In her new memoir, Memorial Days (Viking, 2025), Geraldine Brooks with matter-of-fact and elegant prose delves into a universal experience that, as a culture, we try our best to push aside: grief.

Brooks, who lives in Chilmark on Martha’s Vineyard, is the Pulitzer Prize-winning author of the historical novels Caleb’s Crossing, March, and Horse. In her memoir, she reflects on the aftermath of the sudden death of her husband, Tony Horwitz, and a trip she took three years later to Flinders Island in Australia to grieve and memorialize him.
The story flips back and forth between the Vineyard and Flinders Island, creating a contrast between the chaotic period after Horowitz’s death and Brooks’s retreat, during which she was able to carve out time and space for contemplation. Brooks will be in conversation with Patrick Nolan, vice president of Penguin Books, in a program titled “An Author’s Life and Work” in the Twenty Summers series at the Hawthorne Barn in Provincetown this Saturday, June 7. (As of press time, the program is sold out.)
Before she was a novelist, Brooks was a journalist. Describing her husband’s death, she writes with precision. We learn that on Memorial Day weekend in 2019, Horwitz, also a journalist, who had won his own Pulitzer for his work at the Wall Street Journal, died suddenly of cardiac arrest in Washington, D.C. while on a book tour.
He was 60, and his death came as a shock. But Brooks quickly composes herself. We follow her from Martha’s Vineyard to George Washington Medical Center in Washington, where her husband is pronounced dead. Coincidently, this was the place where he had been born. Back home, she confronts a long list of tasks — paperwork, taxes, memorial services, and canceling events.
In self-preservation, Brooks gathers her community of friends on the Vineyard long before the formal memorial: “If we didn’t see these kind friends jointly, we would have to deal with them severally. I would not be able to go to the supermarket without being run over by people expressing their sorrow in the vegetable aisle.”
Brooks was, at the time, writing her novel Horse. She struggles to return to it after her husband’s death but eventually manages to complete the book during the lockdown days of the pandemic. She was also caring for two teenage boys who had just lost their father. There was little space for her own emotions.
Brooks had visited Flinders Island with Horwitz in 2000 when she was doing research for a novel that never materialized. It made sense as a place to spend her “memorial days,” as she calls them: “I am taking something that our culture has stopped freely giving: the right to grieve. To shut out the world and its demands.” Thus, she leaves one island known as a place of retreat for another. But the place where one lives, works, and has friends and family is full of commitments, no matter its size or remoteness. It is these commitments, more than anything else, that Brooks escapes. She realizes she had hidden her sorrow behind an exhausting facade so she could meet life’s demands.
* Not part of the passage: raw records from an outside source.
Lemma onReady_frame err hd s :
  let s' := onReady err hd s in
  cs_loop s' = cs_loop s ∧ done_trailer (cs_protected s') = done_trailer (cs_protected s) ∧
  cs_rCh_closed s' = cs_rCh_closed s ∧ cs_recv s' = cs_recv s ∧
  resets (cs_log s') = resets (cs_log s) ∧
  (match cs_header s with
   | Some _ => s' = s
   | None => cs_ready s' = S (cs_ready s) ∧ cs_header s' = hd
   end).
Proof.
  unfold onReady. destruct (cs_header s) eqn:E; [done|]. destruct err; simpl; split_and!; try done.
  by rewrite resets_app, resets_notify, app_nil_r.
Qed.

Lemma messages_prefix rs r : messages rs `prefix_of` messages (rs ++ [r]).
Proof. rewrite messages_snoc. by eexists. Qed.

Lemma errorIfDone_trailer rpc err : errorIfDone rpc = Some err → rpc_Trailer rpc ≠ None ∧ message rpc = [].
Proof. unfold errorIfDone, message. by destruct (rpc_Trailer rpc). Qed.
Lemma errorIfDone_None rpc :
  errorIfDone rpc = None → rpc_Trailer rpc = None ∧
    message rpc = match rpc_Body rpc with Some b => [b] | None => [] end.
Proof.
  unfold errorIfDone, message. destruct (rpc_Trailer rpc); [|done]. by case_decide.
Qed.

Lemma cs_inv_read h s rpc :
  cs_inv h s → cs_loop s = LRead → cs_inv (h ++ [EnvRead rpc]) (set_loop (LGot rpc) s).
Proof.
  intros [] Hl. rewrite Hl in *. split; simpl; try done.
  - split; [intros Hd; apply ci_done0 in Hd|]; done.
  - intros rpc' [= <-]. rewrite cs_reads_snoc. simpl. by rewrite last_snoc.
  - intros _. rewrite delivered_snoc, cs_reads_snoc. simpl.
    rewrite messages_snoc, app_nil_r, <-ci_open0 by done. simpl. by rewrite app_nil_r.
Qed.

(** Leaving the loop. *)
Lemma cs_inv_leave h l s s' tr err :
  cs_inv h s → reads_of l = [] → delivered_of l = [] →
  ending (cs_loop s) (cs_protected s) = None → cs_loop s' = LDefer tr err →
  done_trailer (cs_protected s') = done_trailer (cs_protected s) →
  cs_rCh_closed s' = cs_rCh_closed s → cs_ready s' ≤ 1 → cs_recv s' = cs_recv s →
  resets (cs_log s') = resets (cs_log s) →
  (tr ≠ None → in_hand (cs_loop s) = [] ∧
     ∃ rpc, last (reads h) = Some rpc ∧ rpc_Trailer rpc = tr ∧ errorIfDone rpc = Some err) →
  cs_inv (h ++ [l]) s'.
Proof.
  intros [] Hr Hd Hend Hl' [= Hp Hpt] Hc Hrd Hrecv Hlog Htr.
  assert (Hreads : reads (h ++ [l]) = reads h) by (by rewrite cs_reads_snoc, Hr, app_nil_r).
  assert (Hdel : delivered (h ++ [l]) = delivered h) by (by rewrite delivered_snoc, Hd, app_nil_r).
  assert (Hcl : has_closed (cs_loop s) = false) by (by destruct (cs_loop s)).
  specialize (ci_open0 Hend).
  split; rewrite ?Hl', ?Hp, ?Hpt, ?Hc, ?Hreads, ?Hdel, ?Hlog; try done.
  - by rewrite ci_closed0.
  - rewrite ci_done0. split; [intros Hx; rewrite Hx in Hend|]; done.
  - rewrite Hrecv. done.
  - intros tr' err' [= <- <-]. split; [rewrite <-ci_open0; by eexists|].
    intros Hne. destruct (Htr Hne) as [Hin Hrpc]. split; [|done].
    by rewrite <-ci_open0, Hin, app_nil_r.
  - by destruct (cs_loop s).
Qed.

Lemma cs_inv_handle h s rpc :
  cs_inv h s → cs_loop s = LGot rpc → cs_inv (h ++ [LoopHandle]) (loop_handle rpc s).
Proof.
  intros Hinv Hl. pose proof Hinv as []. rewrite Hl in *. specialize (ci_open0 eq_refl).
  assert (Hcont : ∀ s1, cs_loop s1 = LGot rpc → done_trailer (cs_protected s1) = done_trailer (cs_protected s) →
    cs_rCh_closed s1 = cs_rCh_closed s → cs_recv s1 = cs_recv s →
    resets (cs_log s1) = resets (cs_log s) → cs_header s1 ≠ None → cs_ready s1 = 1 →
    cs_inv (h ++ [LoopHandle])
      (match errorIfDone rpc with
       | Some err => set_loop (LDefer (rpc_Trailer rpc) err) s1
       | None => match rpc_Body rpc with
                 | None => set_loop LRead s1
                 | Some body => set_loop (LSend body) s1
                 end
       end)).
  { intros s1 F1 F2' F3 F4 F5 F6 F7. pose proof F2' as [= F2 F2t]. destruct (errorIfDone rpc) as [err|] eqn:Ed.
    - eapply cs_inv_leave; eauto; simpl; try done; rewrite ?Hl; try done; [lia|].
      intros _. destruct (errorIfDone_trailer _ _ Ed) as [_ Hm]. simpl. split; [done|].
      exists rpc. by split_and!; [apply ci_got0| |].
    - apply errorIfDone_None in Ed as [_ Hm]. simpl in ci_open0. rewrite Hm in ci_open0.
      destruct (rpc_Body rpc) as [b|]; split; simpl; rewrite ?F2, ?F2t, ?F3, ?F4, ?F5; try done;
        rewrite ?cs_reads_snoc, ?delivered_snoc, ?app_nil_r; simpl; try done.
      + by rewrite ci_done0.
      + lia.
      + by rewrite ci_done0.
      + lia.
      + by destruct (cs_header s1).
      + intros _. by rewrite app_nil_r in ci_open0. }
  unfold loop_handle. destruct (cs_header s) as [hd|] eqn:Eh.
  { apply Hcont; try done. by rewrite Eh. }
  destruct (ToMetadata _) as [md|e].
  - pose proof (onReady_frame None (Some md) s) as (F1 & F2 & F3 & F4 & F5 & F6).
    rewrite Eh in F6. destruct F6 as [F6 F7]. apply Hcont; try congruence.
  - eapply cs_inv_leave; eauto; try done. by rewrite Hl.
Qed.

Lemma cs_inv_error h s err :
  cs_inv h s → cs_loop s = LRead → cs_inv (h ++ [EnvReadErr err]) (loop_error err s).
Proof.
  intros Hinv Hl. pose proof Hinv as []. rewrite Hl in *. unfold loop_error.
  pose proof (onReady_frame (toStatusError err) None s) as (F1 & F2 & F3 & F4 & F5 & F6).
  eapply cs_inv_leave; eauto; try done; simpl; [by rewrite Hl|].
  destruct (cs_header s) eqn:Eh; [rewrite F6|]; lia.
Qed.

Lemma cs_inv_deliver h s body :
  cs_inv h s → cs_loop s = LSend body → cs_recv s = RSelect →
  cs_inv (h ++ [LoopDeliver body])
    (set_loop LRead (set_recv RIdle (RecvMsg_body (Msg:=Msg) body s).1)).
Proof.
  intros [] Hl Hr. rewrite Hl in *. specialize (ci_open0 eq_refl).
  destruct (RecvMsg_body_frame body s) as (F1 & F2 & F3 & F4 & F5 & F6 & F7).
  split; simpl; rewrite ?F2, ?F3, ?F4, ?F5, ?F7; try done.
  - by rewrite ci_done0.
  - destruct ci_ready_loop0. by destruct (cs_header s).
  - intros _. rewrite delivered_snoc, cs_reads_snoc. simpl. by rewrite !app_nil_r.
Qed.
On Flinders Island, she lets go of this facade and allows her emotions and feelings to come to the fore. In recounting this time, her writing is looser, moving between memories of her husband, reflections about the nature of grief, and descriptions of the time she spends walking along the shoreline, reading Horwitz’s journals, cooking simple meals, and writing.
Brooks stays in a shack by the beach. She is alone except for the local wildlife and the random selection of her husband’s journals that she stuck in her luggage. She finally starts to process Horwitz’s death.
Nature becomes a source of solace. Her shack looks out to the open ocean, and no other dwellings are in sight. Brooks describes the beauty of the landscape — orange horizons and cobalt skies with beach fading into forest. She sees abundant native species: casuarinas, Tasmanian blue gums, wallabies, and pademelons — small hopping marsupials — that come up on her shack’s deck.
Her perception of time and sorrow widens as she meditates on an environment formed more than 12,000 years ago. The ancient rocks and the island’s human history raise questions: “When early death was ubiquitous, was the pain of loss any less, or did the precarity of life make each loss even more painful?”
Despite the premise of the memoir as a book about grief, Memorial Days has its moments of joy. Brooks describes her time spent with Horwitz as a war correspondent in the Middle East in the 1980s and ’90s. She writes of the hard slash of her husband’s pen as he edited out her favored words (“desiccated” and “gnarled”) from her manuscripts. She fondly remembers their life together on Martha’s Vineyard: writing books, raising their sons, and hosting laughter-filled dinner parties.

Horwitz, as Brooks describes him, could light up a room with his storytelling and exuberance. That same intensity caused him to push himself without rest. Brooks discloses that she intended to put her foot down after his book tour. She knew he needed to drink less and take better care of himself. In these reflections, the reader gets a sense of Brooks’s love for Horwitz as well as her feelings of anxiety and regret.
Her husband’s journals bring back forgotten memories and reveal a vulnerability in his mental state that Brooks had not intuited: deep insecurities about his career and feelings of failure, despite his Pulitzer Prize for national reporting. Brooks writes, “My sunny, funny lover is rarely found in these pages. I begin to see that he turned to his journals when he was not that guy — that guy didn’t need them.” And yet, she finds comfort, too, for Tony writes that “our marriage is still the one thing I feel is utterly mine, created out of clean cloth, no taint of all that makes me uncomfortable. My refuge.”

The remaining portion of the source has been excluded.